(* ===== verification/Config.v ===== *)
(** * Config: the daemon's configuration and counters

    [daemon/config.hpp], the defaults of [daemon/main.cpp], and the per-CPU
    counters of [daemon/stats.hpp] and [stats.cpp]. *)
From S2P Require Import Prelude Wire.

(** ** config.hpp *)

Inductive poller_t := PER_QP_POLLER | GLOBAL_QP_POLLER.
Inductive wc_mode_t := WC_BUSY_WAITING | WC_EVENT | WC_ADAPTIVE | WC_ADAPTIVE_BO.
Inductive ht_type_t := HT_CH | HT_CH_APPROX | HT_LP | HT_LP_APPROX.

#[export] Instance poller_eq : EqDecision poller_t.
Proof. solve_decision. Defined.
#[export] Instance wc_mode_eq : EqDecision wc_mode_t.
Proof. solve_decision. Defined.

Record daemon_config_t := DaemonConfig {
  tcp_port : Z;
  num_clients : nat;
  exclusive_policy : bool;
  mem_pool_size : Z;
  ht_type : ht_type_t;
  num_ht_shards : nat;
  cbf_on : bool;
  wc_mode : wc_mode_t;
  poller_type : poller_t;
}.

Definition wc_mode_names : list (string * wc_mode_t) :=
  [("busy_waiting", WC_BUSY_WAITING); ("event", WC_EVENT);
   ("adaptive", WC_ADAPTIVE); ("adaptive_bo", WC_ADAPTIVE_BO)]%string.

(** [for (i = 0; i < MAX_WC_MODE; i++) if (wc_mode_names[i] == str) return i]. *)
Fixpoint wc_mode_from (l : list (string * wc_mode_t)) (str : string) : outcome wc_mode_t :=
  match l with
  | [] => Throw "plz check wc_mode"
  | (name, mode) :: l => if decide (name = str) then Ok mode else wc_mode_from l str
  end.
Definition __wc_mode (str : string) : outcome wc_mode_t := wc_mode_from wc_mode_names str.

(** ** main.cpp: the flags and the configuration made of them *)

Record flags := Flags {
  FLAGS_tcp_port : Z;
  FLAGS_num_clients : nat;
  FLAGS_exclusive_policy : bool;
  FLAGS_mem_pool_size_mb : Z;
  FLAGS_wc_mode : string;
}.
Definition default_flags : flags := Flags 7777 1 true 4096 "busy_waiting".

Definition set_default_config (f : flags) : outcome daemon_config_t :=
  mode ← __wc_mode (FLAGS_wc_mode f);
  Ok (DaemonConfig (FLAGS_tcp_port f) (FLAGS_num_clients f) (FLAGS_exclusive_policy f)
        (FLAGS_mem_pool_size_mb f <<₆₄ 20) HT_LP_APPROX 1 true mode
        (if decide (mode = WC_BUSY_WAITING) then GLOBAL_QP_POLLER else PER_QP_POLLER)).

(** ** stats.hpp: counters by kind and CPU *)

Inductive kv_stats_t :=
| KV_SUCC_PUT | KV_FAILED_PUT | KV_UPDATED_PUT | KV_EVICTED_PUT
| KV_SUCC_GET | KV_FAILED_GET | KV_SUCC_INV | KV_FAILED_INV | KV_EVICTED_BG.
#[export] Instance kv_stats_eq : EqDecision kv_stats_t.
Proof. solve_decision. Defined.

(** [cnts[stats_type][cpu]]; a counter is a [uint64_t]. The constructor leaves
    the counters as [new uint64_t[num_cpus]] gives them, uninitialised. *)
Definition stats := kv_stats_t -> list Z.
Definition Stats (uninitialised : kv_stats_t -> list Z) : stats := uninitialised.
Definition Inc (s : stats) (ty : kv_stats_t) (cpu : nat) : stats :=
  fun ty' => if decide (ty = ty') then <[cpu := (s ty' !!! cpu) +₆₄ 1]> (s ty') else s ty'.
Definition Sum (s : stats) (ty : kv_stats_t) : Z := foldl (fun sum c => sum +₆₄ c) 0 (s ty).

(** ** Lemmas *)

Lemma foldl_add64 l a : foldl (fun sum c => sum +₆₄ c) (wrap 64 a) l = wrap 64 (a + sum_with id l).
Proof.
  revert a. induction l as [|c l IH]; intros a; simpl; [by rewrite Z.add_0_r|].
  assert (wrap 64 a +₆₄ c = wrap 64 (a + c)) as -> by (unfold add64, wrap; by rewrite Zplus_mod_idemp_l).
  rewrite IH. f_equal. unfold id. lia.
Qed.

Lemma Sum_Inc s ty cpu ty' :
  (cpu < length (s ty))%nat ->
  Sum (Inc s ty cpu) ty' = if decide (ty = ty') then Sum s ty' +₆₄ 1 else Sum s ty'.
Proof.
  intros Hc. unfold Sum, Inc. case_decide as E; [subst ty'|done].
  change 0 with (wrap 64 0). rewrite !foldl_add64, !Z.add_0_l.
  assert (s ty !! cpu = Some (s ty !!! cpu)) as Hl by (by apply list_lookup_lookup_total_lt).
  rewrite (sum_with_insert id _ _ _ _ Hl). unfold id at 2 3. unfold add64, wrap.
  rewrite Zplus_mod_idemp_r, Zplus_mod_idemp_l. f_equal. lia.
Qed.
^^^^^^^^
* **TASK**: Line by line, print the listing above exactly.

* **TASK RESPONSE**:
(* ===== verification/Config.v ===== *)
(** * Config: the daemon's configuration and counters

    [daemon/config.hpp], the defaults of [daemon/main.cpp], and the per-CPU
    counters of [daemon/stats.hpp] and [stats.cpp]. *)
From S2P Require Import Prelude Wire.

(** ** config.hpp *)

Inductive poller_t := PER_QP_POLLER | GLOBAL_QP_POLLER.
Inductive wc_mode_t := WC_BUSY_WAITING | WC_EVENT | WC_ADAPTIVE | WC_ADAPTIVE_BO.
Inductive ht_type_t := HT_CH | HT_CH_APPROX | HT_LP | HT_LP_APPROX.

#[export] Instance poller_eq : EqDecision poller_t.
Proof. solve_decision. Defined.
#[export] Instance wc_mode_eq : EqDecision wc_mode_t.
Proof. solve_decision. Defined.

Record daemon_config_t := DaemonConfig {
  tcp_port : Z;
  num_clients : nat;
  exclusive_policy : bool;
  mem_pool_size : Z;
  ht_type : ht_type_t;
  num_ht_shards : nat;
  cbf_on : bool;
  wc_mode : wc_mode_t;
  poller_type : poller_t;
}.

Definition wc_mode_names : list (string * wc_mode_t) :=
  [("busy_waiting", WC_BUSY_WAITING); ("event", WC_EVENT);
   ("adaptive", WC_ADAPTIVE); ("adaptive_bo", WC_ADAPTIVE_BO)]%string.

(** [for (i = 0; i < MAX_WC_MODE; i++) if (wc_mode_names[i] == str) return i]. *)
Fixpoint wc_mode_from (l : list (string * wc_mode_t)) (str : string) : outcome wc_mode_t :=
  match l with
  | [] => Throw "plz check wc_mode"
  | (name, mode) :: l => if decide (name = str) then Ok mode else wc_mode_from l str
  end.
Definition __wc_mode (str : string) : outcome wc_mode_t := wc_mode_from wc_mode_names str.

(** ** main.cpp: the flags and the configuration made of them *)

Record flags := Flags {
  FLAGS_tcp_port : Z;
  FLAGS_num_clients : nat;
  FLAGS_exclusive_policy : bool;
  FLAGS_mem_pool_size_mb : Z;
  FLAGS_wc_mode : string;
}.
Definition default_flags : flags := Flags 7777 1 true 4096 "busy_waiting".

Definition set_default_config (f : flags) : outcome daemon_config_t :=
  mode ← __wc_mode (FLAGS_wc_mode f);
  Ok (DaemonConfig (FLAGS_tcp_port f) (FLAGS_num_clients f) (FLAGS_exclusive_policy f)
        (FLAGS_mem_pool_size_mb f <<₆₄ 20) HT_LP_APPROX 1 true mode
        (if decide (mode = WC_BUSY_WAITING) then GLOBAL_QP_POLLER else PER_QP_POLLER)).

(** ** stats.hpp: counters by kind and CPU *)

Inductive kv_stats_t :=
| KV_SUCC_PUT | KV_FAILED_PUT | KV_UPDATED_PUT | KV_EVICTED_PUT
| KV_SUCC_GET | KV_FAILED_GET | KV_SUCC_INV | KV_FAILED_INV | KV_EVICTED_BG.
#[export] Instance kv_stats_eq : EqDecision kv_stats_t.
Proof. solve_decision. Defined.

(** [cnts[stats_type][cpu]]; a counter is a [uint64_t]. The constructor leaves
    the counters as [new uint64_t[num_cpus]] gives them, uninitialised. *)
Definition stats := kv_stats_t -> list Z.
Definition Stats (uninitialised : kv_stats_t -> list Z) : stats := uninitialised.
Definition Inc (s : stats) (ty : kv_stats_t) (cpu : nat) : stats :=
  fun ty' => if decide (ty = ty') then <[cpu := (s ty' !!! cpu) +₆₄ 1]> (s ty') else s ty'.
Definition Sum (s : stats) (ty : kv_stats_t) : Z := foldl (fun sum c => sum +₆₄ c) 0 (s ty).

(** ** Lemmas *)

Lemma foldl_add64 l a : foldl (fun sum c => sum +₆₄ c) (wrap 64 a) l = wrap 64 (a + sum_with id l).
Proof.
  revert a. induction l as [|c l IH]; intros a; simpl; [by rewrite Z.add_0_r|].
  assert (wrap 64 a +₆₄ c = wrap 64 (a + c)) as -> by (unfold add64, wrap; by rewrite Zplus_mod_idemp_l).
  rewrite IH. f_equal. unfold id. lia.
Qed.

Lemma Sum_Inc s ty cpu ty' :
  (cpu < length (s ty))%nat ->
  Sum (Inc s ty cpu) ty' = if decide (ty = ty') then Sum s ty' +₆₄ 1 else Sum s ty'.
Proof.
  intros Hc. unfold Sum, Inc. case_decide as E; [subst ty'|done].
  change 0 with (wrap 64 0). rewrite !foldl_add64, !Z.add_0_l.
  assert (s ty !! cpu = Some (s ty !!! cpu)) as Hl by (by apply list_lookup_lookup_total_lt).
  rewrite (sum_with_insert id _ _ _ _ Hl). unfold id at 2 3. unfold add64, wrap.
  rewrite Zplus_mod_idemp_r, Zplus_mod_idemp_l. f_equal. lia.
Qed.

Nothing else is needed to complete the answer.